A simpler in-the-moment anchor requires no setting at all. Before scrolling past an appearance-focused social media post, pause. Notice the physical sensation the image produces in the body. Use that sensation as a point of return rather than a trigger for comparison. Adhikari's suggestion here is precise: the pause itself is the practice, a brief interruption that inserts awareness between stimulus and reaction. Journaling, another recommended tool, can bring the same quality of non-edited observation to body-related thoughts and feelings that are hard to see clearly in the middle of them.
A Necessary Caution
Mindfulness is not a clinical replacement for professional care, and framing it as one does real harm. Adhikari and the broader psychology literature draw a clear line: for people dealing with body dysmorphic disorder, clinical eating disorders, or severe body dissatisfaction that is disrupting daily function, relationships, or physical health, trained therapeutic support is not optional. These are conditions involving neurological and psychological complexity that self-guided practice cannot safely address alone.

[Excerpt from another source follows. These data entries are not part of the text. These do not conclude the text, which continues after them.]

(** [checkString] *)
Fixpoint checkString (s buf : bytes) : bool * bytes :=
  match s with
  | [] => (true, buf)
  | a :: s =>
      match buf with
      | [] => (false, buf)
      | c :: rest => if c =? a then checkString s rest else (false, buf)
      end
  end.

Definition assertString (s buf : bytes) : result (unit * bytes) :=
  let '(ok, buf) := checkString s buf in if ok then Ok (tt, buf) else Throw CANNOT_PARSE_INPUT_ASSERTION_FAILED.

Definition assertChar (c : Z) (buf : bytes) : result (unit * bytes) :=
  match checkChar c buf with Some rest => Ok (tt, rest) | None => Throw CANNOT_PARSE_INPUT_ASSERTION_FAILED end.

(** [find_first_symbols<'\t', '\n'>] *)
Definition ends_field (c : Z) : bool := (c =? 9) || (c =? 10).
Fixpoint find_first (buf : bytes) : nat :=
  match buf with
  | [] => O
  | c :: buf => if ends_field c then O else S (find_first buf)
  end.

Definition readString (buf : bytes) : result (bytes * bytes) := Ok (take (find_first buf) buf, drop (find_first buf) buf).

#[export] Instance bytes_source : Source bytes := {|
  src_readVarUInt := VarInt.readVarUInt;
  src_readPODBinary := Binary.readPODBinary;
  src_readStringBinary := Binary.readStringBinary;
  src_readIntText := readIntText;
  src_readBoolText := Binary.readBoolText;
  src_readString := readString;
  src_assertString := assertString;
  src_assertChar := assertChar |}.

(** ** Buffers *)

Section ReadHelpers.
Context {S : Type} (I : ReadImpl S).
Implicit Types b : ReadBuffer S.

(** [*buf.position()] and [++buf.position()] *)
Definition at_position b : result Z :=
  let! bs := bytes_at b 1 in match bs with c :: _ => Ok c | [] => Throw OUT_OF_BOUNDS_ACCESS end.
Definition advance b : ReadBuffer S := set_pos (pos b + 1) b.

(** [varint_impl::readVarUInt<check_eof>] *)
Fixpoint rb_varint_loop (check_eof : bool) (n : nat) (i x : Z) b : result (Z * ReadBuffer S) :=
  match n with
  | O => Ok (x, b)
  | Datatypes.S n =>
      let! b := if check_eof
        then let! (e, b) := eof I b in if e : bool then Throw ATTEMPT_TO_READ_AFTER_EOF else Ok b
        else Ok b in
      let! byte := at_position b in
      let b := advance b in
      let x := Z.lor x (uwrap 64 (Z.shiftl (Z.land byte 0x7F) (7 * i))) in
      if Z.land byte 0x80 =? 0 then Ok (x, b) else rb_varint_loop check_eof n (i + 1) x b
  end.

Definition rb_readVarUInt b : result (Z * ReadBuffer S) :=
  if 10 <=? size_working b - pos b then rb_varint_loop false 10 0 0 b else rb_varint_loop true 10 0 0 b.

(** [readChar] *)
Definition rb_readChar b : result (Z * ReadBuffer S) :=
  let! (e, b) := eof I b in
  if e : bool then Throw ATTEMPT_TO_READ_AFTER_EOF else let! x := at_position b in Ok (x, advance b).

(** [readPODBinary], with the case that the value is in the buffer. *)
Definition rb_readPODBinary (T : IntType) b : result (Z * ReadBuffer S) :=
  let size := Z.of_nat (sizeof T) in
  if pos b + size <=? size_working b then
    let! bs := bytes_at b size in Ok (cast T (le_value bs), set_pos (pos b + size) b)
  else let! (bs, b) := ReadBuffer.readStrict I size b in Ok (cast T (le_value bs), b).

Definition rb_readStringBinary b : result (bytes * ReadBuffer S) :=
  let! (size, b) := rb_readVarUInt b in
  if DEFAULT_MAX_STRING_SIZE <? size then Throw TOO_LARGE_STRING_SIZE else ReadBuffer.readStrict I size b.
(** Peeking a byte: the next eight bits, completed by zeroes at the end. *)
Lemma peekByte_spec r s :
  reader_bits r s ->
  exists r', peekByte r = Ok (of_bits (take 8 (s ++ replicate 8 false)), r') /\ reader_bits r' s /\
    Z.min 8 (Z.of_nat (length s)) <= bits_count r'.
Proof.
  intros Hr. unfold peekByte.
  assert (exists r', (if bits_count r <? 8 then fillBitBuffer r else Ok r) = Ok r' /\
    reader_bits r' s /\ Z.min 8 (Z.of_nat (length s)) <= bits_count r') as (r' & -> & Hr' & Hc).
  { destruct (Z.ltb_spec (bits_count r) 8); [|exists r; split_and!; [done|done|lia]].
    destruct (fillBitBuffer_spec r s Hr) as (r' & H1 & H2 & H3 & _); [lia|].
    exists r'. split_and!; [done|done|lia]. }
  cbn [rbind]. exists r'. split; [|done]. f_equal. f_equal. unfold peekBits.
  destruct Hr' as [(b & Hb & -> & Hcb) Hs]. change (16 * 8 - 8) with (128 - Z.of_nat 8).
  rewrite (holds_take _ b) by (done || lia).
  assert (E : take 8 (b ++ replicate (128 - length b) false) =
    take 8 ((b ++ bytes_bits (source r')) ++ replicate 8 false)).
  { rewrite <- app_assoc. destruct (decide (8 <= length b)%nat); [by rewrite !take_app_le by lia|].
    simpl_len. rewrite !take_app_ge by lia. f_equal.
    destruct (source r') as [|x l] eqn:Es; [|simpl_len; lia]. cbn [bytes_bits app].
    rewrite !take_replicate. f_equal. lia. }
  rewrite E. pose proof (of_bits_take_range 8 ((b ++ bytes_bits (source r')) ++ replicate 8 false)) as Hrange.
  change (2 ^ Z.of_nat 8) with (2 ^ 8) in Hrange.
  rewrite (uwrap_small 64), (uwrap_small 8) by (unfold in_unsigned; lia). done.
Qed.

Lemma reader_eof_spec r s : reader_bits r s -> reader_eof r = (length s =? 0)%nat.
Proof.
  intros [(b & Hb & -> & Hc) Hs]. unfold reader_eof. simpl_len.
  destruct (Z.eqb_spec (bits_count r) 0), (Nat.eqb_spec (length (source r)) 0),
    (Nat.eqb_spec (length b + 8 * length (source r)) 0); simpl; done || lia.
Qed.

Lemma remaining_spec r s :
  reader_bits r s -> Z.of_nat (length s) < 2 ^ 64 -> remaining r = Z.of_nat (length s).
Proof.
  intros [(b & Hb & -> & Hc) Hs] Hl. unfold remaining. simpl_len.
  rewrite uwrap_small; unfold in_unsigned; lia.
Qed.

(** * The writer *)

Lemma bytes_bits_take k l : bytes_bits (take k l) = take (8 * k) (bytes_bits l).
Proof.
  revert l. induction k as [|k IH]; intros l; [done|]. destruct l as [|x l]; [by rewrite take_nil|].
  cbn [take bytes_bits]. rewrite IH. replace (8 * S k)%nat with (8 + 8 * k)%nat by lia.
  rewrite take_app_add'; [done|]. by rewrite length_to_bits.
Qed.

(** The writer has written the bits [s], the last of them still buffered, to a
    destination of [cap] bytes. *)
Record writer_bits (cap : Z) (w : BitWriter) (s : list bool) : Prop := {
  writer_buffer : exists b, buffer_holds (w_buffer w) b /\ s = bytes_bits (written w) ++ b /\
                    w_count w = Z.of_nat (length b);
  writer_written : is_bytes (written w);
  writer_cap : Z.of_nat (length (written w)) + room w = cap }.

Lemma make_writer_bits size : writer_bits size (make_writer size) [].
Proof. split; [|constructor|done]. exists []. split_and!; [apply holds_nil|done|done]. Qed.

(** The writer throws rather than leave its destination. *)
Abbreviation refused r := (r = Throw CANNOT_WRITE_AFTER_END_OF_BUFFER).
(** The outcome stays within the memory it was given: no access outside of it,
    and a destination of the same size. *)
Definition memory_safe (dest : bytes) (r : result bytes) : Prop :=
  match r with Ok out => length out = length dest | Throw e => e <> OUT_OF_BOUNDS_ACCESS end.

(** Decompression of arbitrary, possibly corrupted, data is memory safe. *)
Class SafeDecoder (dec : ICompressionCodec) : Prop :=
  safe_decompress source dest :
    is_bytes source -> size_of source < 2 ^ 32 -> size_of dest < 2 ^ 32 ->
    memory_safe dest (doDecompressData dec source dest).

(** Compression of data up to [limit] bytes does not fail, and stays within the size
    the codec announces, which grows with the data and fits the readers. *)
Class FitsReserve (c : ICompressionCodec) (limit : Z) : Prop := {
  fits_method : 0 <= getMethodByte c < 256;
  fits_data source : is_bytes source -> 0 < size_of source <= limit -> exists data,
    doCompressData c source = Ok data /\ is_bytes data /\ size_of data <= getMaxCompressedDataSize c (size_of source);
  fits_size n m : 0 < n <= m -> m <= limit ->
    0 <= getMaxCompressedDataSize c n <= getMaxCompressedDataSize c m /\ getMaxCompressedDataSize c m <= GiB - 9 }.

(** * NONE *)

Definition CompressionCodecNone : ICompressionCodec := {|
  getMethodByte := method_byte NONE;
  doCompressData source := Ok source;
  doDecompressData source dest :=
    if negb (size_of source =? size_of dest) then Throw CORRUPTED_DATA
    else put dest (take (length dest) source);
  getMaxCompressedDataSize size := size;
  getAdditionalSizeAtTheEndOfBuffer := 0;
  decompression_error_code := CORRUPTED_DATA;
  full_codec_desc := setCodecDescription "NONE" [];
  traits := {| isCompression := false; isGenericCompression := false; isEncryption := false;
    isFloatingPointTimeSeriesCodec := false; isDeltaCompression := false; isExperimental := false;
    isDeflateQpl := false; isZstdQat := false; isNone := true |} |}.

(** * Multiple *)

Section Multiple.
(** The factory: the codec registered for a method byte. *)
Variable factory : Z -> result ICompressionCodec.
(** The contents of memory that was not written yet. *)
Variable fresh : nat -> bytes.

(** The loop of [doCompressData]; the result of each step has to fit into the buffer of
    the size that the codec asks for. *)
Fixpoint compress_chain (codecs : list ICompressionCodec) (uncompressed_buf : bytes) : result bytes :=
  match codecs with
  | [] => Ok uncompressed_buf
  | codec :: codecs =>
      let! compressed_buf := compress codec uncompressed_buf in
      if getCompressedReserveSize codec (size_of uncompressed_buf) <? size_of compressed_buf then Throw OUT_OF_BOUNDS_ACCESS
      else compress_chain codecs compressed_buf
  end.

Definition multiple_doCompressData (codecs : list ICompressionCodec) (source : bytes) : result bytes :=
  let! data := compress_chain codecs source in
  Ok (uwrap 8 (size_of codecs) :: map getMethodByte codecs ++ data).

(** [PODArray::resize] *)
Definition resize (buf : bytes) (n : nat) : bytes := take n (buf ++ fresh (n - length buf)).

(** The loop of [doDecompressData], over the method bytes from the last one
    ([idx = length methods]); [source_size] bytes of [compressed_buf] are data. *)
Fixpoint decompress_chain (methods : list Z) (decompressed_size source_size : Z)
    (compressed_buf uncompressed_buf : bytes) : result bytes :=
  match methods with
  | [] => Ok compressed_buf
  | compression_method :: methods =>
      let! codec := factory compression_method in
      let additional := getAdditionalSizeAtTheEndOfBuffer codec in
      if GiB <=? size_of compressed_buf then Throw CORRUPTED_DATA
      else if 2 ^ 32 <=? size_of compressed_buf + additional then Throw CORRUPTED_DATA
      else
        let compressed_buf := resize compressed_buf (Z.to_nat (size_of compressed_buf + additional)) in
        let! uncompressed_size := readDecompressedBlockSize CORRUPTED_DATA compressed_buf in
        if GiB <=? uncompressed_size then Throw CORRUPTED_DATA
        else if (length methods =? 0)%nat && negb (uncompressed_size =? decompressed_size)
        then Throw CORRUPTED_DATA
        else if 2 ^ 32 <=? uncompressed_size + additional then Throw CORRUPTED_DATA
        else
          let uncompressed_buf := resize uncompressed_buf (Z.to_nat (uncompressed_size + additional)) in
          let! uncompressed_buf :=
            decompress codec (take (Z.to_nat source_size) compressed_buf) uncompressed_buf in
          decompress_chain methods decompressed_size uncompressed_size uncompressed_buf compressed_buf
  end.

(** [doDecompressData].  A list of methods longer than the data gives a
    negative size, which the allocator refuses. *)
Definition multiple_doDecompressData (source dest : bytes) : result bytes :=
  match source with
  | [] => Throw CORRUPTED_DATA
  | compression_methods_size :: rest =>
      if compression_methods_size =? 0 then Throw CORRUPTED_DATA
      else
        let n := Z.to_nat compression_methods_size in
        if (length rest <? n)%nat then Throw LOGICAL_ERROR
        else
          let compressed_buf := drop n rest in
          let! compressed_buf :=
            decompress_chain (rev (take n rest)) (size_of dest) (size_of compressed_buf) compressed_buf [] in
          put dest (take (length dest) compressed_buf)
  end.

(** [getMaxCompressedDataSize] *)
Definition multiple_getMaxCompressedDataSize (codecs : list ICompressionCodec) (uncompressed_size : Z) : Z :=
  uwrap 32 (1 + size_of codecs +
    foldl (fun compressed_size codec => getCompressedReserveSize codec compressed_size) uncompressed_size codecs).

Definition CompressionCodecMultiple (codecs : list ICompressionCodec) : ICompressionCodec := {|
  getMethodByte := method_byte Multiple;
  doCompressData := multiple_doCompressData codecs;
  doDecompressData := multiple_doDecompressData;
  getMaxCompressedDataSize := multiple_getMaxCompressedDataSize codecs;
  getAdditionalSizeAtTheEndOfBuffer := 0;
  decompression_error_code := CORRUPTED_DATA;
  full_codec_desc := map getCodecDesc codecs;
  traits := {| isCompression := existsb (fun codec => isCompression (traits codec)) codecs;
    isGenericCompression := false; isEncryption := false; isFloatingPointTimeSeriesCodec := false;
    isDeltaCompression := false; isExperimental := false; isDeflateQpl := false; isZstdQat := false;
    isNone := false |} |}.

(** [getCodecsBytesFromData] *)
Definition getCodecsBytesFromData (source : bytes) : result (list Z) :=
  let! size := slice 0 1 source in slice 1 (Z.to_nat (le_value size)) source.

End Multiple.

(** * Frames *)

Lemma put_full dest out : length out = length dest -> put dest out = Ok out.
Proof. intros E. unfold put. rewrite E, Nat.ltb_irrefl, drop_ge, app_nil_r by lia. done. Qed.

Lemma slice_app a b c n m : length a = n -> length b = m -> slice n m (a ++ b ++ c) = Ok b.
Proof.
  intros <- <-. unfold slice. simpl_len.
  destruct (Nat.ltb_spec (length a + (length b + length c)) (length a + length b)); [lia|].
  by rewrite drop_app_length, take_app_length.
Qed.

Lemma put_safe dest out : (length out <= length dest)%nat -> memory_safe dest (put dest out).
Proof.
  intros H. unfold put. destruct (Nat.ltb_spec (length dest) (length out)); [lia|]. simpl. simpl_len. lia.
Qed.

Lemma slice_inside pos n src : (pos + n <= length src)%nat -> slice pos n src = Ok (take n (drop pos src)).
Proof. intros H. unfold slice. destruct (Nat.ltb_spec (length src) (pos + n)); [lia|done]. Qed.

Lemma memory_safe_bind {A} dest (r : result A) k :
  r <> Throw OUT_OF_BOUNDS_ACCESS -> (forall a, r = Ok a -> memory_safe dest (k a)) -> memory_safe dest (rbind r k).
Proof. intros H1 H2. destruct r as [a|e]; simpl; [by apply H2|congruence]. Qed.

Lemma compress_Ok c source f :
  compress c source = Ok f <-> exists data, doCompressData c source = Ok data /\
    f = [getMethodByte c] ++ le_bytes 4 (uwrap 32 (size_of data + 9))
        ++ le_bytes 4 (uwrap 32 (size_of source)) ++ data.
Proof.
  unfold compress. rewrite rbind_Ok. split; intros (data & H1 & H2); exists data; (split; [done|]); by inversion H2.
Qed.

Lemma frame_length c source f :
  compress c source = Ok f -> exists data, doCompressData c source = Ok data /\ (length f = 9 + length data)%nat.
Proof.
  intros (data & Hd & ->)%compress_Ok. exists data. split; [done|]. simpl_len. rewrite !length_le_bytes. lia.
Qed.
Definition decompressDataForType (w : nat) (source : bytes) (output_size : nat) : result bytes :=
  if (length source <? 4)%nat then Ok []
  else
    let items_count := unalignedLoad 4 source in
    let source := drop 4 source in
    if (length source <? w)%nat || (items_count <? 1) then Ok []
    else
      let prev_value := unalignedLoad w source in
      if (output_size <? w)%nat then Throw CANNOT_DECOMPRESS
      else
        let first := unalignedStore w prev_value in
        let source := drop w source in
        if (length source <? w)%nat || (items_count <? 2) then Ok first
        else
          let prev_delta := unalignedLoad w source in
          let prev_value := uwrap (bits w) (prev_value + prev_delta) in
          if (output_size - w <? w)%nat then Throw CANNOT_DECOMPRESS
          else
            let second := unalignedStore w prev_value in
            let! out := read_items w (Z.to_nat (items_count - 2)) (output_size - w - w) prev_value prev_delta
              (make_reader (drop w source)) in
            Ok (first ++ second ++ store_values w out).

Definition sizes : list Z := [1; 2; 4; 8].

Definition doCompressData (data_bytes_size : Z) (source : bytes) : result bytes :=
  let bytes_to_skip := uwrap 8 (size_of source mod data_bytes_size) in
  let n := Z.to_nat bytes_to_skip in
  let! data := switch_size sizes data_bytes_size (fun w => compressDataForType w (drop n source)) (Ok []) in
  Ok (data_bytes_size :: bytes_to_skip :: take n source ++ data).
(* ===== verification/CodecGorilla.v ===== *)
(** The codec Gorilla (src/Compression/CompressionCodecGorilla.cpp): the xor with
    the previous value, as the bits between its leading and trailing zeroes. *)
From S2P Require Import Prelude IntText BinaryIO BitIO Codec Elements CodecDelta.
Import Binary.

(** * The code *)

Definition getBitLengthOfLength (data_bytes_size : Z) : Z :=
  nth (Z.to_nat data_bytes_size) [0; 4; 5; 0; 6; 0; 0; 0; 7] 0.

Definition getCompressedHeaderSize (data_bytes_size : Z) : Z := 4 + data_bytes_size.

(** [getCompressedDataSize].  [DATA_BIT_LENGTH] and [LEADING_ZEROES_BIT_LENGTH]
    are static variables of the function: the first call of the process
    initialises them, every other call finds them ([statics]). *)
Definition getCompressedDataSize (statics : option Z) (data_bytes_size uncompressed_size : Z) : Z * option Z :=
  let items_count := uncompressed_size / data_bytes_size in
  let DATA_BIT_LENGTH :=
    match statics with Some length => length | None => getBitLengthOfLength data_bytes_size end in
  let LEADING_ZEROES_BIT_LENGTH := DATA_BIT_LENGTH - 1 in
  let max_item_size_bits := 2 + LEADING_ZEROES_BIT_LENGTH + DATA_BIT_LENGTH + data_bytes_size * 8 in
  (uwrap 32 (items_count * max_item_size_bits + 8) / 8, Some DATA_BIT_LENGTH).

Record BinaryValueInfo := { leading_zero_bits : Z; data_bits : Z; trailing_zero_bits : Z }.

Definition no_info : BinaryValueInfo :=
  {| leading_zero_bits := 0; data_bits := 0; trailing_zero_bits := 0 |}.

Definition getBinaryValueInfo (bit_size value : Z) : BinaryValueInfo :=
  let lz := getLeadingZeroBits bit_size value in
  let tz := getTrailingZeroBits bit_size value in
  {| leading_zero_bits := lz;
     data_bits := if value =? 0 then 0 else uwrap 8 (bit_size - lz - tz);
     trailing_zero_bits := tz |}.

(** The width of [curr_value ^ prev_value]: at least that of [int]. *)
Definition promoted (w : nat) : Z := Z.max 32 (bits w).

Definition DATA_BIT_LENGTH (w : nat) : Z := getBitLengthOfLength (Z.of_nat w).
Definition LEADING_ZEROES_BIT_LENGTH (w : nat) : Z := DATA_BIT_LENGTH w - 1.

(** One item of the compression loop. *)
Definition write_item (w : nat) (xored_data : Z) (prev_xored_info : BinaryValueInfo) (writer : BitWriter)
  : result (BinaryValueInfo * BitWriter) :=
  let curr_xored_info := getBinaryValueInfo (promoted w) xored_data in
  if xored_data =? 0 then
    let! writer := writeBits 1 0 writer in Ok (prev_xored_info, writer)
  else if negb (data_bits prev_xored_info =? 0)
          && (leading_zero_bits prev_xored_info <=? leading_zero_bits curr_xored_info)
          && (trailing_zero_bits prev_xored_info <=? trailing_zero_bits curr_xored_info) then
    let! writer := writeBits 2 2 writer in
    let! writer := writeBits (data_bits prev_xored_info)
      (Z.shiftr xored_data (trailing_zero_bits prev_xored_info)) writer in
    Ok (prev_xored_info, writer)
  else
    let! writer := writeBits 2 3 writer in
    let! writer := writeBits (LEADING_ZEROES_BIT_LENGTH w) (leading_zero_bits curr_xored_info) writer in
    let! writer := writeBits (DATA_BIT_LENGTH w) (data_bits curr_xored_info) writer in
    let! writer := writeBits (data_bits curr_xored_info)
      (Z.shiftr xored_data (trailing_zero_bits curr_xored_info)) writer in
    Ok (curr_xored_info, writer).

(** The loop of [compressDataForType]. *)
Fixpoint write_items (w : nat) (prev_value : Z) (prev_xored_info : BinaryValueInfo) (source : list Z)
    (writer : BitWriter) : result BitWriter :=
  match source with
  | [] => Ok writer
  | curr_value :: source =>
      let! (info, writer) := write_item w (Z.lxor curr_value prev_value) prev_xored_info writer in
      write_items w curr_value info source writer
  end.

Definition compressDataForType (w : nat) (source : bytes) (dest_size : Z) : result bytes :=
  if negb (length source mod w =? 0)%nat then Throw CANNOT_COMPRESS
  else
    let items_count := uwrap 32 (size_of source / Z.of_nat w) in
    let '(first, prev_value, rest) :=
      match load_values w (length source / w) source with
      | [] => ([], 0, [])
      | v :: rest => (unalignedStore w v, v, rest)
      end in
    let! writer := write_items w prev_value no_info rest (make_writer (dest_size - 4 - size_of first)) in
    let! writer := flush writer in
    Ok (unalignedStore 4 items_count ++ first ++ written writer).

What mindfulness can still contribute in those contexts is meaningful but bounded: it can reduce shame, soften negative self-talk, and make professional treatment more approachable. It is a complement to clinical care, not a workaround. If body image concerns have crossed into disordered eating behaviour or are affecting core areas of life, a clinical psychologist or therapist should be the starting point, not mindfulness practice.
Starting Where You Are
Most people struggling with body dissatisfaction do not know that mindfulness is available to them. That is partly a communication gap and partly a misperception: that meaningful practice requires formal training, a studio, or dedicated hours. Adhikari's approach dismantles that assumption. A brief body scan before bed, a deliberate pause on a familiar trail, a slow and attentive first bite: these are legitimate entry points, not consolation prizes for people who cannot commit to a full programme.
What they do require is patience and a willingness to return, not to a particular body shape or feeling about that shape, but to the present moment, one small nonjudgmental practice at a time. Given that the Newcastle research traced healthy body image back to exactly those two qualities, present-moment awareness and nonjudgement, the starting point turns out to be closer than most people expect.